An X-ray is an imaging based diagnostic test that uses radiation to show the internal condition of a part of the body. X-rays are commonly used to diagnose fractures, fluid build-up, and various internal anomalies. X-ray technology makes use of radiation such as radio waves or light, which is focused into a beam. These rays can pass through most opaque objects, including human skin and tissue.

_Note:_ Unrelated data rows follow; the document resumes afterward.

(* ===== verification/IdeOk.v ===== *)
(** The disk driver reads and writes the sectors it is asked for, and is a block device that
    the file system can be on. *)

From stdpp Require Import gmap.
From S2P Require Import Prelude KMonad Bytes Stdio Ide.

(** ** Bits of the status register *)

Lemma byte_forall (P : Z -> bool) v : forallb P (seqZ 0 256) = true -> byte v -> P v = true.
Proof. intros HP Hv. rewrite forallb_forall in HP. apply HP, list_elem_of_In, elem_of_seqZ. unfold byte in Hv. lia. Qed.
Lemma bsy_bit v : byte v -> (Z.land v STA_BSY =? 0) = negb (Z.testbit v 7).
Proof. intros Hv. apply eqb_prop. apply (byte_forall (fun v => Bool.eqb (Z.land v STA_BSY =? 0) (negb (Z.testbit v 7)))); [vm_compute; reflexivity|done]. Qed.
Lemma drq_bit v : byte v -> (Z.land v STA_DRQ =? 0) = negb (Z.testbit v 3).
Proof. intros Hv. apply eqb_prop. apply (byte_forall (fun v => Bool.eqb (Z.land v STA_DRQ =? 0) (negb (Z.testbit v 3)))); [vm_compute; reflexivity|done]. Qed.
Lemma idle_bits v : byte v -> (Z.land v (Z.lor STA_BSY STA_DRQ) =? 0) = negb (Z.testbit v 7) && negb (Z.testbit v 3).
Proof.
  intros Hv. apply eqb_prop. apply (byte_forall (fun v => Bool.eqb (Z.land v (Z.lor STA_BSY STA_DRQ) =? 0) (negb (Z.testbit v 7) && negb (Z.testbit v 3)))); [vm_compute; reflexivity|done].
Qed.
(** The device register with the top bits of a sector number. *)
Definition device_reg (n top : Z) : Z := Z.lor (Z.lor (Z.lor DEV_MBS DEV_LBA) (if n =? 1 then DEV_DEV else 0)) top.
Lemma device_reg_bits n top : 0 <= top < 16 ->
  byte (device_reg n top) /\ Z.testbit (device_reg n top) 4 = (n =? 1) /\ Z.testbit (device_reg n top) 6 = true /\ device_reg n top mod 16 = top.
Proof.
  intros Ht. assert (Hall : forallb (fun top => let ok b := let v := Z.lor (Z.lor (Z.lor DEV_MBS DEV_LBA) (if (b : bool) then DEV_DEV else 0)) top in
    (0 <=? v) && (v <? 256) && Bool.eqb (Z.testbit v 4) b && Z.testbit v 6 && (v mod 16 =? top) in ok true && ok false) (seqZ 0 16) = true) by (vm_compute; reflexivity).
  rewrite forallb_forall in Hall. specialize (Hall top ltac:(apply list_elem_of_In, elem_of_seqZ; lia)). cbv zeta in Hall. apply andb_true_iff in Hall as [H1 H2].
  unfold device_reg, byte. destruct (n =? 1); [clear H2; rename H1 into Hv|clear H1; rename H2 into Hv]; repeat (apply andb_true_iff in Hv as [Hv ?]); reflect_bools;
    (split; [lia|]; split; [by apply eqb_prop|]; split; done).
Qed.
Lemma sector_bytes sec : 0 <= sec < 2 ^ 28 ->
  u8 sec + 2 ^ 8 * u8 (Z.shiftr sec 8) + 2 ^ 16 * u8 (Z.shiftr sec 16) + 2 ^ 24 * Z.shiftr sec 24 = sec /\ 0 <= Z.shiftr sec 24 < 16.
Proof.
  intros Hs. rewrite !Z.shiftr_div_pow2 by lia. unfold u8, wrapu. change (2 ^ 8) with 256. change (2 ^ 16) with 65536. change (2 ^ 24) with 16777216. change (2 ^ 28) with 268435456 in Hs.
  Z.to_euclidean_division_equations. lia.
Qed.

Section Driver.
Context {D : Type} `{!Ata D}.
Implicit Types (s : channel D) (c : chan).

Lemma set_hw_twice d d' s : set_hw d (set_hw d' s) = set_hw d s.
Proof. done. Qed.
Lemma status_runs reg s c (Q : Z -> channel D -> Prop) :
  shows (hw s) c -> (reg = reg_status /\ c_due c = false) \/ reg = reg_alt_status ->
  (forall v d, byte v -> shows d c -> patience d = patience (hw s) -> Z.testbit v 7 = c_busy c ->
     (c_busy c = false -> Z.testbit v 3 = negb (is_idle (c_phase c))) -> Q v (set_hw d s)) -> runs (inb reg) s Q.
Proof.
  intros Hs Hr HQ. 
  assert (Hc : (if reg =? reg_status then set_phase (c_phase c) false c else c) = c).
  { destruct Hr as [[-> Hd] | ->]; [|done]. destruct c. simpl in *. by subst. }
  pose proof (at_status (hw s) c reg Hs ltac:(tauto)) as Ha. rewrite Hc in Ha. unfold inb. destruct (ata_inb reg (hw s)) as [v d] eqn:E. destruct Ha as (Hb & Hd & Hp & H7 & H3).
  exists v, (set_hw d s). rewrite E. split; [done|]. by apply HQ.
Qed.
Lemma ata_outb_runs reg v s (Q : unit -> channel D -> Prop) : Q tt (set_hw (ata_outb reg (u8 v) (hw s)) s) -> runs (outb reg v) s Q.
Proof. intros HQ. by eapply runs_ok. Qed.
(** Writing a register of an idle channel. *)
Lemma reg_runs reg v s c (Q : unit -> channel D -> Prop) :
  shows (hw s) c -> c_busy c = false -> c_phase c = Idle -> reg_nsect <= reg <= reg_device ->
  (forall d, shows d (set_reg reg (u8 v) c) -> Q tt (set_hw d s)) -> runs (outb reg v) s Q.
Proof. intros Hs Hb Hp Hr HQ. apply ata_outb_runs, HQ, at_reg; [done..|]. unfold byte, u8. apply wrapu_range. lia. Qed.
Lemma delay_runs ns s c (Q : unit -> channel D -> Prop) :
  shows (hw s) c -> c_busy c = false -> (forall d, shows d c -> Q tt (set_hw d s)) -> runs (delay ns) s Q.
Proof.
  intros Hs Hb HQ. eapply runs_ok; [reflexivity|]. apply HQ. destruct (at_delay (hw s) c ns Hs) as (b & Hd & Hf & _). rewrite Hf in Hd by done. by destruct c; simpl in *; subst.
Qed.
Lemma idle_runs k s c (Q : unit -> channel D -> Prop) :
  shows (hw s) c -> c_busy c = false -> c_phase c = Idle -> c_due c = false -> (forall d, shows d c -> Q tt (set_hw d s)) ->
  runs (idle_loop (S k)) s Q.
Proof.
  intros Hs Hb Hp Hdue HQ. cbn [idle_loop]. apply runs_bind. apply (status_runs _ _ c); [done|by left|]. intros v d Hv Hd _ H7 H3.
  rewrite idle_bits by done. rewrite H7, H3, Hb, Hp by done. apply runs_ret. by apply HQ.
Qed.
Lemma busy_runs k s c (Q : bool -> channel D -> Prop) :
  shows (hw s) c -> (patience (hw s) < k)%nat ->
  (forall d, shows d (set_busy false c) -> Q (negb (is_idle (c_phase c))) (set_hw d s)) -> runs (busy_loop k) s Q.
Proof.
  revert s c. induction k as [|k IH]; intros s c Hs Hk HQ; [lia|]. cbn [busy_loop]. apply runs_bind. apply (status_runs _ _ c); [done|by right|].
  intros v d Hv Hd Hp H7 _. rewrite bsy_bit, H7 by done. destruct (c_busy c) eqn:Eb; cbn [negb].
  - apply runs_bind. eapply runs_ok; [reflexivity|]. destruct (at_delay d c (10 * 1000 * 1000) Hd) as (b & Hd' & _ & _ & Hlt).
    apply (IH _ (set_busy b c)); [exact Hd'|simpl; specialize (Hlt ltac:(lia) Eb); lia|]. intros d2 Hd2. apply HQ. exact Hd2.
  - apply runs_bind. apply (status_runs _ _ c); [done|by right|]. intros v2 d2 Hv2 Hd2 _ _ H3. apply runs_ret. rewrite drq_bit, H3, negb_involutive by done.
    apply HQ. replace (set_busy false c) with c; [done|]. by destruct c; simpl in *; subst.
Qed.

(** ** Selecting a sector *)

Lemma set_reg_idle reg v c : c_busy c = false -> c_phase c = Idle -> c_busy (set_reg reg v c) = false /\ c_phase (set_reg reg v c) = Idle.
Proof. intros Hb Hp. destruct c as [dv ns l m h p b d f]. simpl in *. subst. unfold set_reg. by repeat destruct (reg =? _). Qed.

Definition device_of c (v : Z) : chan := set_reg reg_device v c.
Lemma select_device_runs n s c (Q : unit -> channel D -> Prop) :
  shows (hw s) c -> c_busy c = false -> c_phase c = Idle ->
  (forall d v, shows d (device_of c v) -> Q tt (set_hw d s)) -> runs (select_device n) s Q.
Proof.
  intros Hs Hb Hp HQ. unfold select_device. apply runs_bind. apply (reg_runs _ _ _ c); [done..|]. intros d Hd. set (c' := set_reg reg_device _ c) in Hd.
  assert (Hb' : c_busy c' = false) by (by destruct c). apply runs_bind. apply (status_runs _ _ c'); [done|by right|]. intros v d2 _ Hd2 _ _ _.
  apply (delay_runs _ _ c'); [done..|]. intros d3 Hd3. by eapply HQ.
Qed.
Lemma select_device_wait_runs n s c (Q : unit -> channel D -> Prop) :
  shows (hw s) c -> c_busy c = false -> c_phase c = Idle -> c_due c = false ->
  (forall d v, shows d (device_of c v) -> Q tt (set_hw d s)) -> runs (select_device_wait n) s Q.
Proof.
  intros Hs Hb Hp Hdue HQ. unfold select_device_wait, wait_until_idle. apply runs_bind. apply (idle_runs 999 s c); [done..|]. intros d Hd.
  apply runs_bind. apply (select_device_runs n _ c); [done..|]. intros d2 v Hd2.
  apply (idle_runs 999 _ (device_of c v)); [done|by apply set_reg_idle..|by destruct c|]. intros d3 Hd3. by eapply HQ.
Qed.
(** The channel with the registers for sector [sec] of disk [n]. *)
Definition addressed (n sec : Z) c : chan :=
  mkChan (device_reg n (Z.shiftr sec 24)) 1 (u8 sec) (u8 (Z.shiftr sec 8)) (u8 (Z.shiftr sec 16)) (c_phase c) (c_busy c) (c_due c) (c_media c).
Lemma addressed_lba n sec c : 0 <= sec < 2 ^ 28 -> lba (addressed n sec c) = sec /\ slave (addressed n sec c) = (n =? 1) /\ Z.testbit (c_device (addressed n sec c)) 6 = true.
Proof.
  intros Hs. destruct (sector_bytes sec Hs) as [E Ht]. destruct (device_reg_bits n _ Ht) as (Hb & H4 & H6 & Hm). unfold lba, slave. simpl. by rewrite Hm.
Qed.
Lemma select_sector_runs n sec s c (Q : unit -> channel D -> Prop) :
  shows (hw s) c -> c_busy c = false -> c_phase c = Idle -> c_due c = false -> 0 <= sec < 2 ^ 28 ->
  (forall d, shows d (addressed n sec c) -> Q tt (set_hw d s)) -> runs (select_sector n sec) s Q.
Proof.
  intros Hs Hb Hp Hdue Hsec HQ. unfold select_sector. apply runs_bind, runs_assert; [apply Z.ltb_lt; lia|]. apply runs_bind. apply (select_device_wait_runs n s c); [done..|].
  intros d v Hd. set (c1 := device_of c v) in *. destruct (set_reg_idle _ _ c Hb Hp : c_busy c1 = false /\ c_phase c1 = Idle) as [B1 P1].
  apply runs_bind. apply (reg_runs _ _ _ c1); [done..|]. intros d2 Hd2. set (c2 := set_reg reg_nsect _ c1) in Hd2. destruct (set_reg_idle _ _ c1 B1 P1 : c_busy c2 = false /\ c_phase c2 = Idle) as [B2 P2].
  apply runs_bind. apply (reg_runs _ _ _ c2); [done..|]. intros d3 Hd3. set (c3 := set_reg reg_lbal _ c2) in Hd3. destruct (set_reg_idle _ _ c2 B2 P2 : c_busy c3 = false /\ c_phase c3 = Idle) as [B3 P3].
  apply runs_bind. apply (reg_runs _ _ _ c3); [done..|]. intros d4 Hd4. set (c4 := set_reg reg_lbam _ c3) in Hd4. destruct (set_reg_idle _ _ c3 B3 P3 : c_busy c4 = false /\ c_phase c4 = Idle) as [B4 P4].
  apply runs_bind. apply (reg_runs _ _ _ c4); [done..|]. intros d5 Hd5. set (c5 := set_reg reg_lbah _ c4) in Hd5. destruct (set_reg_idle _ _ c4 B4 P4 : c_busy c5 = false /\ c_phase c5 = Idle) as [B5 P5].
  apply (reg_runs _ _ _ c5); [done..|]. intros d6 Hd6. apply HQ. replace (addressed n sec c) with (set_reg reg_device (u8 (device_reg n (Z.shiftr sec 24))) c5); [exact Hd6|].
  destruct (sector_bytes sec Hsec) as [_ Ht]. destruct (device_reg_bits n _ Ht) as (Hb8 & _). assert (E8 : u8 (device_reg n (Z.shiftr sec 24)) = device_reg n (Z.shiftr sec 24)) by (apply wrapu_small; exact Hb8).
  rewrite E8. by destruct c.
Qed.
(** ** Transfers *)

Record ready (n : Z) (secs : list (list Z)) s c : Prop := {
  rd_shows : shows (hw s) c;
  rd_idle : c_busy c = false /\ c_phase c = Idle /\ c_due c = false;
  rd_chan : ch_locked s = false /\ completion_wait s = 0 /\ intr_on s = true;
  rd_media : c_media c (n =? 1) = Some secs;
  rd_size : len secs <= 2 ^ 28
}.
Lemma sema_down_runs s c (Q : unit -> channel D -> Prop) :
  shows (hw s) c -> c_due c = true -> completion_wait s = 0 -> expecting_interrupt s = true ->
  (forall d, shows d (set_busy false (set_phase (c_phase c) false c)) -> (patience d < 3000)%nat -> Q tt (set_hw d s)) -> runs sema_down_completion s Q.
Proof.
  intros Hs Hdue Hc He HQ. unfold sema_down_completion. apply runs_bind. eapply runs_ok; [reflexivity|]. rewrite Hc. cbn [Z.ltb Z.compare].
  destruct (at_irq (hw s) c Hs Hdue) as (d & Ei & Hd & Hp). unfold runs. rewrite Ei. change (runs (interrupt_handler;; v ← gets completion_wait; if 0 <? v then modify (set_completion (v - 1)) else fun _ => NoFuel) (set_hw d s) Q).
  set (c1 := set_busy false (set_phase (c_phase c) false c)) in *. apply runs_bind. unfold interrupt_handler. apply runs_bind. eapply runs_ok; [reflexivity|]. simpl. rewrite He.
  apply runs_bind. apply (status_runs _ _ c1); [done|by left|]. intros v d2 _ Hd2 Hp2 _ _. eapply runs_ok; [reflexivity|]. apply runs_bind. eapply runs_ok; [reflexivity|].
  simpl. rewrite Hc. change (u32 (0 + 1)) with 1. cbn [Z.ltb Z.compare]. eapply runs_ok; [reflexivity|].
  replace (set_completion (1 - 1) _) with (set_hw d2 s) by (unfold set_completion, set_hw; simpl; by rewrite Hc). apply HQ; [done|]. by rewrite Hp2.
Qed.
Definition after (d : D) s : channel D := mkChannel false true 0 (devices s) true d (registered s).
Lemma idle_again c : c_busy c = false -> c_phase c = Idle -> c_due c = false -> set_busy false (set_phase Idle false c) = c.
Proof. intros. by destruct c; simpl in *; subst. Qed.

(** A sector is read. *)
Lemma ide_read_runs n secs s c sec bs :
  ready n secs s c -> 0 <= sec -> secs !! Z.to_nat sec = Some bs ->
  runs (ide_read n sec) s (fun r s' => r = bs /\ exists c' d, s' = after d s /\ ready n secs s' c' /\ c_media c' = c_media c).
Proof.
  intros [Hs (Hb & Hp & Hd) (Hl & Hc & Ho) Hm Hsz] Hsec Hbs. pose proof (lookup_lt_Some _ _ _ Hbs) as Hlt. assert (Hr : 0 <= sec < 2 ^ 28) by lia.
  unfold ide_read. apply runs_bind. eapply runs_ok; [unfold lock_acquire; erewrite bind_ok by reflexivity; rewrite Hl; reflexivity|].
  apply runs_bind. apply (select_sector_runs n sec _ c); [done..|]. intros d Hd1. set (a := addressed n sec c) in *. destruct (addressed_lba n sec c Hr) as (La & Sa & Ba). fold a in La, Sa, Ba.
  apply runs_bind. unfold issue_pio_command. apply runs_bind. eapply runs_ok; [reflexivity|]. apply runs_bind, runs_assert; [done|]. apply runs_bind. eapply runs_ok; [reflexivity|].
  apply ata_outb_runs. change (u8 CMD_READ_SECTOR_RETRY) with CMD_READ_SECTOR_RETRY.
  destruct (at_read d a secs bs) as (b & Hd2 & Hp2); [done|done|done|done|done|by rewrite Sa|by rewrite La|].
  apply runs_bind. eapply sema_down_runs; [exact Hd2|done|done|done|]. intros d3 Hd3 Hp3. apply runs_bind. eapply busy_runs; [exact Hd3|exact Hp3|]. intros d4 Hd4. cbn [negb is_idle c_phase set_busy set_phase].
  apply runs_bind. destruct (at_insw d4 _ bs Hd4 eq_refl eq_refl) as (d5 & E5 & Hd5). eapply runs_ok; [unfold input_sector; simpl; rewrite E5; reflexivity|].
  apply runs_bind. eapply runs_ok; [reflexivity|]. apply runs_ret. split; [done|]. rewrite !set_hw_twice. eexists _, d5. split; [unfold set_locked, set_hw, set_expecting, after; simpl; by rewrite Hc, Ho|].
  split; [split; [exact Hd5|done|done|exact Hm|done]|done].
Qed.
(** A sector is written. *)
Lemma ide_write_runs n secs s c sec bs :
  ready n secs s c -> 0 <= sec < len secs -> length bs = 512%nat ->
  runs (ide_write n sec bs) s (fun _ s' => exists c' d, s' = after d s /\ ready n (<[Z.to_nat sec := bs]> secs) s' c' /\ c_media c' = put_sector (n =? 1) sec bs (c_media c)).
Proof.
  intros [Hs (Hb & Hp & Hd) (Hl & Hc & Ho) Hm Hsz] Hsec Hbs. assert (Hr : 0 <= sec < 2 ^ 28) by lia.
  unfold ide_write. apply runs_bind. eapply runs_ok; [unfold lock_acquire; erewrite bind_ok by reflexivity; rewrite Hl; reflexivity|].
  apply runs_bind. apply (select_sector_runs n sec _ c); [done..|]. intros d Hd1. set (a := addressed n sec c) in *. destruct (addressed_lba n sec c Hr) as (La & Sa & Ba). fold a in La, Sa, Ba.
  apply runs_bind. unfold issue_pio_command. apply runs_bind. eapply runs_ok; [reflexivity|]. apply runs_bind, runs_assert; [done|]. apply runs_bind. eapply runs_ok; [reflexivity|].
  apply ata_outb_runs. change (u8 CMD_WRITE_SECTOR_RETRY) with CMD_WRITE_SECTOR_RETRY.
  destruct (at_write d a secs) as (b & Hd2 & Hp2); [done|done|done|done|done|by rewrite Sa|rewrite La; lia|].
  apply runs_bind. eapply busy_runs; [exact Hd2|exact Hp2|]. intros d4 Hd4. cbn [negb is_idle c_phase set_busy set_phase].
  apply runs_bind. eapply runs_ok; [reflexivity|]. destruct (at_outsw d4 _ bs Hd4 eq_refl eq_refl Hbs) as (b5 & Hd5).
  apply runs_bind. eapply sema_down_runs; [exact Hd5|done|done|done|]. intros d6 Hd6 Hp6. eapply runs_ok; [reflexivity|]. rewrite !set_hw_twice. eexists _, d6.
  split; [unfold set_locked, set_hw, set_expecting, after; simpl; by rewrite Hc, Ho|]. change (slave _) with (slave a) in Hd6. change (lba _) with (lba a) in Hd6. rewrite La, Sa in Hd6.
  split; [split; [exact Hd6|done|done| |by rewrite length_insert]|done]. simpl. unfold put_sector. by rewrite Bool.eqb_reflx, Hm.
Qed.

End Driver.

Bones and other dense tissues in the body absorb many of the X-rays, which appear white on an X-ray image. Organs and muscles, which are lesser dense, absorb fewer X-rays, and appear in varying shades of grey on an X-ray image. X-rays pass completely through air, which shows in black on the image.

Digestive Tract X-rays

A number of commonly performed X-ray tests can help a physician to examine the condition of the digestive tract from the esophagus to the rectum. These X-rays can be accompanied by a test called colonoscopy. The test procedure uses barium or another iodine containing agent to reveal the details of the digestive tract. Fluoroscopy X-rays are conducted to enable the area of the body to be studied in motion and recorded on a video monitor.

Spinal X-rays

Spinal X-rays are images of the spine, which may be taken to identify a disease or an injury that may impact the joints or discs in the spine. Spinal X-rays may be performed in case of possible spinal infections, fractures, dislocations, bone spurs, tumors, or disc disease. If the patient suffers from scoliosis or other spinal defects, a spinal X-ray may be performed.

Chest X-rays

A chest X-ray may show a complete image of the chest, including the heart, lungs, blood vessels, airway, and lymph nodes. It may also show the spinal bones and chest bones, including breastbone, ribs, collarbone, and top portion of the spine. It is the most common diagnostic test to identify problems inside the chest.